## What you will do
Below is a block of entries; repeat exactly the lines starting at the line that contains "Definition set_valid (b" and ending at the line that contains "mkAttr (type a)", both included.

## Exercise data
(* ===== verification/Vfs.v ===== *)
(** The inode cache, sleep locks, the mount table and the path walk:
    kern/vfs.c, kern/sleeplock.c, kern/vfsmount.c, and [v6_ilock],
    [v6_getroot] and the frame of [v6_dirlookup] of kern/v6.c, through which
    vfs.c reaches a file system.

    An inode pointer is an index of [icache.inode], NULL is [None].  What a
    file system does behind [struct inode_operations] and [struct
    vfs_operations] is the interface [FileSystem], over a state [F] of its own;
    a method gets the [fs_t] of the inode, so several file systems can be
    mounted.  A sleep lock is its flag and its owner; the spin lock inside it
    is held only within one operation.  A process that has to wait ends with
    [Block].  A NULL pointer that is followed ends with [Panic].

    A path is the list of its characters. *)

From stdpp Require Import base list gmap.
From Stdlib Require Import ZArith Lia Bool.
From S2P Require Import Prelude Strings.

Module Vfs.

Definition NINODE : nat := 1024.
Definition MOUNTSIZE : nat := 2.
Definition SDMAJOR : Z := 0.
Definition ROOTDEV : Z := 1.
Definition DIRSIZ : nat := 58.
Definition T_DIR : Z := 1.
Definition T_FILE : Z := 2.
Definition T_MOUNT : Z := 4.

(** The fields of [struct inode] that are also on disk. *)
Record attr : Type := mkAttr {
  type : Z; major : Z; minor : Z; nlink : Z; size : Z; mode : Z; uid : Z; gid : Z;
  atime : Z * Z; mtime : Z * Z; ctime : Z * Z
}.

Record sleeplock : Type := mkL { locked : bool; owner : Z }.

Record inode : Type := mkI {
  dev : Z;
  inum : Z;
  ref : Z;
  lock : sleeplock;
  valid : bool;
  fs_t : Z;
  at_ : attr
}.

Record mntentry : Type := mkM { m_inode : option nat; m_rtinode : option nat }.

(** What vfs.c calls of a file system; the first argument is the [fs_t]. *)
Class FileSystem (F : Type) : Type := {
  fs_root : Z -> Z;                                              (* inode number of the root, getroot *)
  fs_load : Z -> Z -> Z -> M F attr;                             (* ilock: read the inode from disk *)
  fs_search : Z -> Z -> Z -> attr -> list Z -> M F (option (Z * Z) * Z); (* dirlookup: number and type of an entry, offset *)
  fs_itrunc : Z -> Z -> Z -> attr -> M F attr;                   (* itrunc *)
  fs_iupdate : Z -> Z -> Z -> attr -> M F unit;                  (* iupdate *)
  fs_ialloc : Z -> Z -> Z -> M F Z;                              (* ialloc: the number of a new inode *)
  fs_dirlink : Z -> Z -> Z -> attr -> list Z -> Z -> Z -> M F (Z * attr); (* dirlink of a name that is absent *)
  fs_fill : Z -> M F bool;                                       (* fill_inode *)
  fs_cleanup : Z -> Z -> Z -> M F unit                           (* cleanup *)
}.

Section Vfs.
Context {F : Type} {FS : FileSystem F}.

Record vstate : Type := mkV {
  icache : list inode;
  ic_lock : bool;
  mtable : list mntentry;
  mt_lock : bool;
  vfsmlist : list (Z * Z * Z);     (* major, minor, fs_t *)
  fs : F;
  woken : list nat                 (* the locks passed to wakeup *)
}.

Definition set_icache (l : list inode) (s : vstate) : vstate :=
  mkV l (ic_lock s) (mtable s) (mt_lock s) (vfsmlist s) (fs s) (woken s).
Definition set_ic_lock (b : bool) (s : vstate) : vstate :=
  mkV (icache s) b (mtable s) (mt_lock s) (vfsmlist s) (fs s) (woken s).
Definition set_mt_lock (b : bool) (s : vstate) : vstate :=
  mkV (icache s) (ic_lock s) (mtable s) b (vfsmlist s) (fs s) (woken s).
Definition set_vfsmlist (l : list (Z * Z * Z)) (s : vstate) : vstate :=
  mkV (icache s) (ic_lock s) (mtable s) (mt_lock s) l (fs s) (woken s).
Definition set_fs (f : F) (s : vstate) : vstate :=
  mkV (icache s) (ic_lock s) (mtable s) (mt_lock s) (vfsmlist s) f (woken s).
Definition set_woken (l : list nat) (s : vstate) : vstate :=
  mkV (icache s) (ic_lock s) (mtable s) (mt_lock s) (vfsmlist s) (fs s) l.

Definition on_fs {A} : M F A -> M vstate A := zoom fs set_fs.

Definition set_ref (r : Z) (i : inode) : inode := mkI (dev i) (inum i) r (lock i) (valid i) (fs_t i) (at_ i).
Definition set_lock (l : sleeplock) (i : inode) : inode := mkI (dev i) (inum i) (ref i) l (valid i) (fs_t i) (at_ i).
Definition set_valid (b : bool) (i : inode) : inode := mkI (dev i) (inum i) (ref i) (lock i) b (fs_t i) (at_ i).
Definition set_attr (a : attr) (i : inode) : inode := mkI (dev i) (inum i) (ref i) (lock i) (valid i) (fs_t i) a.
Definition set_type (t : Z) (a : attr) : attr :=
  mkAttr t (major a) (minor a) (nlink a) (size a) (mode a) (uid a) (gid a) (atime a) (mtime a) (ctime a).
Definition set_nlink (n : Z) (a : attr) : attr :=
  mkAttr (type a) (major a) (minor a) n (size a) (mode a) (uid a) (gid a) (atime a) (mtime a) (ctime a).

Definition acquire_icache : M vstate unit := fun s => if ic_lock s then Block s else Ret tt (set_ic_lock true s).
Definition release_icache : M vstate unit := fun s => if ic_lock s then Ret tt (set_ic_lock false s) else Panic s.
Definition acquire_mtable : M vstate unit := fun s => if mt_lock s then Block s else Ret tt (set_mt_lock true s).
Definition release_mtable : M vstate unit := fun s => if mt_lock s then Ret tt (set_mt_lock false s) else Panic s.

Definition geti (c : nat) : M vstate inode :=
  fun s => match icache s !! c with Some i => Ret i s | None => Panic s end.
Definition updi (c : nat) (f : inode -> inode) : M vstate unit := modify (fun s => set_icache (alter f c (icache s)) s).

(** [rootfs->fs_t], the process that runs, the clock, and the permission check
    of the file system. *)
Context (rootfs : Z) (pid : Z) (cwd : nat) (umask cuid cgid : Z) (now : Z * Z) (permission : attr -> Z -> Z).

(** * Sleep locks *)

Definition acquiresleep (c : nat) : M vstate unit :=
  let* i := geti c in
  if locked (lock i) then block else updi c (set_lock (mkL true pid)).

Definition releasesleep (c : nat) : M vstate unit :=
  updi c (set_lock (mkL false 0)) ;;
  modify (fun s => set_woken (woken s ++ [c]) s).

Definition holdingsleep (c : nat) : M vstate bool :=
  let* i := geti c in ret (locked (lock i) && (owner (lock i) =? pid)).

(** * The mount table *)

(** The first entry whose inode, picked by [f], is the inode of [ip]. *)
Fixpoint find_mount (l : list mntentry) (cache : list inode) (f : mntentry -> option nat) (ip : inode) : option mntentry :=
  match l with
  | [] => None
  | e :: l' =>
      match (c ← f e; cache !! c) with
      | Some i => if (dev i =? dev ip) && (inum i =? inum ip) then Some e else find_mount l' cache f ip
      | None => find_mount l' cache f ip
      end
  end.

Definition mtablertinode (c : nat) : M vstate (option nat) :=
  let* ip := geti c in
  acquire_mtable ;;
  let* r := gets (fun s => find_mount (mtable s) (icache s) m_inode ip) in
  release_mtable ;;
  ret (e ← r; m_rtinode e).

Definition mtablemntinode (c : nat) : M vstate (option nat) :=
  let* ip := geti c in
  acquire_mtable ;;
  let* r := gets (fun s => find_mount (mtable s) (icache s) m_rtinode ip) in
  release_mtable ;;
  ret (e ← r; m_inode e).

Definition isinoderoot (c : nat) : M vstate bool :=
  let* ip := geti c in
  acquire_mtable ;;
  let* r := gets (fun s => find_mount (mtable s) (icache s) m_rtinode ip) in
  release_mtable ;;
  ret (match r with Some _ => true | None => false end).

(** * Mounted file systems *)

Fixpoint find_vfs (l : list (Z * Z * Z)) (maj min : Z) : option Z :=
  match l with
  | [] => None
  | (a, b, f) :: l' => if (a =? maj) && (b =? min) then Some f else find_vfs l' maj min
  end.

Definition getvfsentry (maj min : Z) : M vstate (option Z) := gets (fun s => find_vfs (vfsmlist s) maj min).

(** [kmalloc] may fail: [mem_ok]. *)
Definition putvfsonlist (mem_ok : bool) (maj min f : Z) : M vstate Z :=
  if negb mem_ok then ret (-1) else
  modify (fun s => set_vfsmlist (vfsmlist s ++ [(maj, min, f)]) s) ;;
  ret 0.

(** * The inode cache *)

Definition iinit_locks : M vstate unit :=
  modify (fun s => set_ic_lock false (set_icache (set_lock (mkL false 0) <$> icache s) s)).

Fixpoint find_cached (l : list inode) (k : nat) (d i : Z) : option nat :=
  match l with
  | [] => None
  | ip :: l' => if (0 <? ref ip) && (dev ip =? d) && (inum ip =? i) then Some k else find_cached l' (S k) d i
  end.

Fixpoint find_unused (l : list inode) (k : nat) : option nat :=
  match l with
  | [] => None
  | ip :: l' => if ref ip =? 0 then Some k else find_unused l' (S k)
  end.

Definition zero_attr : attr := mkAttr 0 0 0 0 0 0 0 0 (0, 0) (0, 0) (0, 0).

Definition inc_ref (c : nat) : M vstate unit := updi c (fun i => set_ref (s32 (ref i + 1)) i).

Definition iget (d i t : Z) : M vstate nat :=
  acquire_icache ;;
  let* l := gets icache in
  match find_cached l 0 d i with
  | Some c =>
      let* ip := geti c in
      if type (at_ ip) =? T_MOUNT then
        let* r := mtablertinode c in
        match r with
        | None => panic
        | Some rc => inc_ref rc ;; release_icache ;; ret rc
        end
      else inc_ref c ;; release_icache ;; ret c
  | None =>
      match find_unused l 0 with
      | None => panic
      | Some c =>
          let* f := getvfsentry SDMAJOR d in
          match f with
          | None => panic
          | Some f =>
              updi c (fun ip => mkI d i 1 (lock ip) false f (set_type t (at_ ip))) ;;
              release_icache ;;
              let* ok := on_fs (fs_fill f) in
              if ok then ret c else panic
          end
      end
  end.

Definition idup (c : nat) : M vstate nat :=
  acquire_icache ;;
  inc_ref c ;;
  release_icache ;;
  ret c.

Definition iput (c : nat) : M vstate unit :=
  acquiresleep c ;;
  let* ip := geti c in
  when (valid ip && (nlink (at_ ip) =? 0))
    (acquire_icache ;;
     let* r := (let* i := geti c in ret (ref i)) in
     release_icache ;;
     when (r =? 1)
       (let* a := on_fs (fs_itrunc (fs_t ip) (dev ip) (inum ip) (at_ ip)) in
        updi c (set_attr (set_type 0 a)) ;;
        on_fs (fs_iupdate (fs_t ip) (dev ip) (inum ip) (set_type 0 a)) ;;
        updi c (set_valid false))) ;;
  releasesleep c ;;
  acquire_icache ;;
  updi c (fun i => set_ref (s32 (ref i - 1)) i) ;;
  let* ip := geti c in
  when (ref ip =? 0) (on_fs (fs_cleanup (fs_t ip) (dev ip) (inum ip))) ;;
  release_icache.

Definition generic_iunlock (c : nat) : M vstate unit :=
  let* h := holdingsleep c in
  let* ip := geti c in
  if negb h || (ref ip <? 1) then panic else releasesleep c.

Definition iunlockput (c : nat) : M vstate unit :=
  generic_iunlock c ;;
  iput c.

Definition ilock (c : nat) : M vstate unit :=
  let* ip := geti c in
  if ref ip <? 1 then panic else
  acquiresleep c ;;
  if valid ip then ret tt else
  let* a := on_fs (fs_load (fs_t ip) (dev ip) (inum ip)) in
  updi c (fun i => set_valid true (set_attr a i)) ;;
  if type a =? 0 then panic else ret tt.

Definition getroot (f d : Z) : M vstate nat := iget d (fs_root f) T_DIR.

(** The inode and what is stored in [*poff], which a mount point leaves alone. *)
Definition dirlookup_off (c : nat) (name : list Z) : M vstate (option nat * option Z) :=
  let* ip := geti c in
  if type (at_ ip) =? T_MOUNT then
    let* r := mtablertinode c in
    match r with
    | None => panic
    | Some rc => inc_ref rc ;; ret (Some rc, None)
    end
  else if negb (type (at_ ip) =? T_DIR) then panic
  else
    let* r := on_fs (fs_search (fs_t ip) (dev ip) (inum ip) (at_ ip) name) in
    match r.1 with
    | None => ret (None, Some r.2)
    | Some (i, t) => let* n := iget (dev ip) i t in ret (Some n, Some r.2)
    end.

Definition dirlookup (c : nat) (name : list Z) : M vstate (option nat) :=
  let* r := dirlookup_off c name in ret r.1.

(** * Paths *)

Definition SLASH : Z := 47.

Fixpoint skip_slashes (p : list Z) : list Z :=
  match p with
  | c :: p' => if c =? SLASH then skip_slashes p' else p
  | [] => []
  end.

(** The characters before the next slash, and the rest. *)
Fixpoint span_elem (p : list Z) : list Z * list Z :=
  match p with
  | c :: p' => if c =? SLASH then ([], p) else let '(e, r) := span_elem p' in (c :: e, r)
  | [] => ([], [])
  end.

(** The bytes of [name] that are set, and the rest of the path. *)
Definition skipelem (path : list Z) : option (list Z * list Z) :=
  match skip_slashes path with
  | [] => None
  | p => let '(e, r) := span_elem p in Some (take DIRSIZ e, skip_slashes r)
  end.

(** [strncmp(name, "..", 2) == 0] *)
Definition is_dotdot (name : list Z) : bool :=
  Strings.strncmp (fun a => if a <? 256 then default 0 (name !! Z.to_nat a) else if a <? 258 then 46 else 0) 0 256 2 =? 0.

(** From [component_search] on: the inode found, after crossing the mount
    points above [c], and the directory it was found in. *)
Fixpoint component_search (fuel : nat) (c : nat) (name : list Z) : M vstate (option nat * nat) :=
  match fuel with
  | O => nofuel
  | S f =>
      let* r := dirlookup c name in
      match r with
      | None => ret (None, c)
      | Some n =>
          let* nx := geti n in
          let* ir := getroot (fs_t nx) (dev nx) in
          let* nx := geti n in
          let* rt := geti ir in
          let* root := (if inum nx =? inum rt then isinoderoot c else ret false) in
          if root && is_dotdot name then
            let* m := mtablemntinode c in
            match m with
            | None => panic
            | Some m =>
                iunlockput c ;;
                ilock m ;;
                inc_ref m ;;
                component_search f m name
            end
          else ret (Some n, c)
      end
  end.
End Locks.
(** ** Sleep locks and the path walk *)

Section Walks.
Context {F : Type} {FS : FileSystem F}.
Context (rootfs pid : Z) (cwd : nat) (umask cuid cgid : Z) (now : Z * Z) (permission : attr -> Z -> Z).

Notation keeps := (keeps (@locks F)).
Notation follows := (follows (@locks F)).

#[local] Hint Resolve keeps_geti keeps_on_fs keeps_inc_ref keeps_updattr keeps_mtablertinode keeps_mtablemntinode keeps_isinoderoot
  keeps_iget keeps_idup keeps_getroot keeps_dirlookup_off keeps_dirlookup : keeps.

(** With [c] locked by this process, and with [c] free. *)
Definition lk (c : nat) (V : list (option Z)) : list (option Z) := <[c := Some pid]> V.
Definition free (c : nat) (V : list (option Z)) : Prop := V !! c = Some None.

Lemma lk_free c V : free c V -> <[c := None]> (lk c V) = V.
Proof. intros H. unfold lk. by rewrite list_insert_insert_eq, list_insert_id. Qed.

Lemma lk_comm c d V : c <> d -> <[c := None]> (lk d V) = lk d (<[c := None]> V).
Proof. intros H. unfold lk. by rewrite list_insert_insert_ne. Qed.

Lemma free_lk c d V : free c (lk d V) -> c <> d /\ free c V.
Proof.
  unfold free, lk. intros H. destruct (decide (c = d)) as [->|Hne].
  - apply list_lookup_insert_Some in H as [(_ & ? & _)|[? _]]; done.
  - by rewrite list_lookup_insert_ne in H.
Qed.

## Solved exercise
Definition set_valid (b : bool) (i : inode) : inode := mkI (dev i) (inum i) (ref i) (lock i) b (fs_t i) (at_ i).
Definition set_attr (a : attr) (i : inode) : inode := mkI (dev i) (inum i) (ref i) (lock i) (valid i) (fs_t i) a.
Definition set_type (t : Z) (a : attr) : attr :=
  mkAttr t (major a) (minor a) (nlink a) (size a) (mode a) (uid a) (gid a) (atime a) (mtime a) (ctime a).
Definition set_nlink (n : Z) (a : attr) : attr :=
  mkAttr (type a) (major a) (minor a) n (size a) (mode a) (uid a) (gid a) (atime a) (mtime a) (ctime a).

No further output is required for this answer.